Effects of genetic variants on platelet reactivity and one-year clinical outcomes after percutaneous coronary intervention: A prospective multicentre registry study

• Published in: Scientific reports Vol. 8; no. 1; pp. 1229 - 9
• Main Authors: Joo, Hyung Joon, Ahn, Sung Gyun, Park, Jae Hyoung, Park, Ji Young, Hong, Soon Jun, Kim, Seok-Yeon, Choi, WoongGil, Gwon, HyeonCheol, Lim, Young-Hyo, Kim, Weon, Kang, Woong Chol, Cho, Yun-Hyeong, Kim, Yong Hoon, Yoon, JungHan, Shin, WonYong, Hong, Myeong-Ki, Garg, Scot, Jang, Yangsoo, Lim, Do-Sun
• Format: Journal Article
• Language: English
• Published: London Nature Publishing Group UK 19.01.2018; Nature Publishing Group
• Subjects: 45/23; 631/208/2489/144; 692/4019/2776; Aged; Angioplasty; Aryldialkylphosphatase - genetics; ATP Binding Cassette Transporter, Subfamily B - genetics; Bleeding; Cerebral infarction; Clinical outcomes; Clopidogrel; Cytochrome P-450 CYP2C19 - genetics; Cytochrome P-450 CYP2C9 - genetics; Death; Drug delivery; Female; Gene polymorphism; Genetic diversity; Genetic variance; Heart diseases; Humanities and Social Sciences; Humans; Implants; Male; Middle Aged; Mortality; multidisciplinary; Myocardial infarction; Percutaneous Coronary Intervention - adverse effects; Percutaneous Coronary Intervention - methods; Platelet Aggregation; Platelet Aggregation Inhibitors - adverse effects; Platelets; Polymorphism, Single Nucleotide; Postoperative Complications - etiology; Postoperative Complications - genetics; Receptors, Purinergic P2Y12 - genetics; Science; Science (multidisciplinary); Single-nucleotide polymorphism; Stents; Thromboembolism; Thrombosis; Thrombosis - etiology; Thrombosis - genetics; Ticlopidine - adverse effects; Ticlopidine - analogs & derivatives
• ISSN: 2045-2322; 2045-2322
• DOI: 10.1038/s41598-017-18134-y

Clopidogrel is the mainstay for antiplatelet treatment after percutaneous coronary intervention (PCI).

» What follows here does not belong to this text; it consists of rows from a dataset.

Lemma get_failures_absent_dist_raises_witness :
  (get_failures
     (one_file "base/release/status_report.csv" report_short_row)
     (constructed "SUCCESS" (PStr "1234567890abcdef"))).2 = Raise TypeError.
Proof.
  apply (get_failures_absent_dist_raises _ _ report_short_row
           (take 1 (rows_of report_short_row)) []
           (default ∅ (rows_of report_short_row !! 1%nat)) None);
    vm_compute; reflexivity.
Defined.

(** ** [versions] on rows *)

Lemma versions_on_rows (net : network) (self : DlrnHttpData) (base text : string)
  (rows : list (gmap (option string) cell)) (fin : option exn) :
  (_build_url (url self) (version_hash self)).2 = Ok base ->
  net (path_join base ["versions.csv"]) = Response 200 text ->
  csv.DictReader (py_split (replace_space text)) = (rows, fin) ->
  (versions net self).2 = for_each versions_body rows fin ∅.
Proof.
  intros Hurl Hnet Hrows. rewrite versions_result, Hurl.
  unfold csv_rows. rewrite Hnet. simpl. now rewrite Hrows.
Qed.

(** X18.  A versions.csv whose first row lacks one of the columns Project,
    Source_Sha, Status, Dist_Sha and Pkg_NVR makes [versions] raise
    KeyError: no partial mapping is returned. *)
Theorem versions_missing_column (net : network) (self : DlrnHttpData)
  (base text : string) (row : gmap (option string) cell)
  (rest : list (gmap (option string) cell)) (fin : option exn) :
  (_build_url (url self) (version_hash self)).2 = Ok base ->
  net (path_join base ["versions.csv"]) = Response 200 text ->
  csv.DictReader (py_split (replace_space text)) = (row :: rest, fin) ->
  has_fields ["Project"; "Source_Sha"; "Status"; "Dist_Sha"; "Pkg_NVR"] row
  = false ->
  (versions net self).2 = Raise KeyError.
Proof.
  intros Hurl Hnet Hrows Hmissing.
  rewrite (versions_on_rows _ _ _ _ _ _ Hurl Hnet Hrows). simpl.
  unfold versions_body, row_get. unfold has_fields in Hmissing.
  simpl in Hmissing.
  destruct (row !! Some "Source_Sha") as [s|]; [|reflexivity].
  destruct (row !! Some "Status") as [st|]; [|reflexivity].
  destruct (row !! Some "Dist_Sha") as [d|]; [|reflexivity].
  destruct (row !! Some "Pkg_NVR") as [n|]; [|reflexivity].
  destruct (row !! Some "Project") as [p|]; [|reflexivity].
  rewrite !bool_decide_eq_true_2 in Hmissing by eauto. discriminate.
Qed.

Lemma versions_missing_column_witness :
  (versions
     (one_file "base/release/12/34/1234567890abcdef_abcd1234/versions.csv"
        status_report)
     (constructed "SUCCESS" (PStr "1234567890abcdef"))).2 = Raise KeyError.
Proof.
  apply (versions_missing_column _ _
           "base/release/12/34/1234567890abcdef_abcd1234" status_report
           (default ∅ (rows_of status_report !! 0%nat))
           (drop 1 (rows_of status_report)) None);
    vm_compute; reflexivity.
Defined.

The relationship of platelet reactivity and genetic polymorphism with clinical outcomes with newer-generation drug-eluting stents is unclear. We analysed 4,587 patients for the most powerful single-nucleotide polymorphisms (CYP2C19, CYP2C9, ABCB1, PON1, and P2Y12) related to on-treatment platelet reactivity (OPR). The optimal cut-off value of high OPR for major adverse thrombotic events was 266. CYP2C19 was significantly associated with high OPR and the number of CYP2C19*R (*2 or *3) alleles was proportional to the increased risk of high OPR. Death, myocardial infarction (MI), stroke, stent thrombosis, and bleeding events were assessed during a 1-year follow-up period. Primary endpoints were death and non-fatal MI. The cumulative 1-year incidence of death and stent thrombosis was significantly higher in patients with CYP2C19*2/*2, CYP2C19*2/*3, and CYP2C19*3/*3 (Group 3) than in patients with CYP2C19*1/*1 (Group 1). Multivariate Cox proportional hazard model showed that cardiac death risk was significantly higher in Group 3 than in Group 1 (hazard ratio 2.69, 95% confidence interval 1.154–6.263, p = 0.022). No association was reported between bleeding and OPR. Thus, CYP2C19 may exert a significant impact on the prognosis of PCI patients even in the era of newer-generation drug-eluting stents.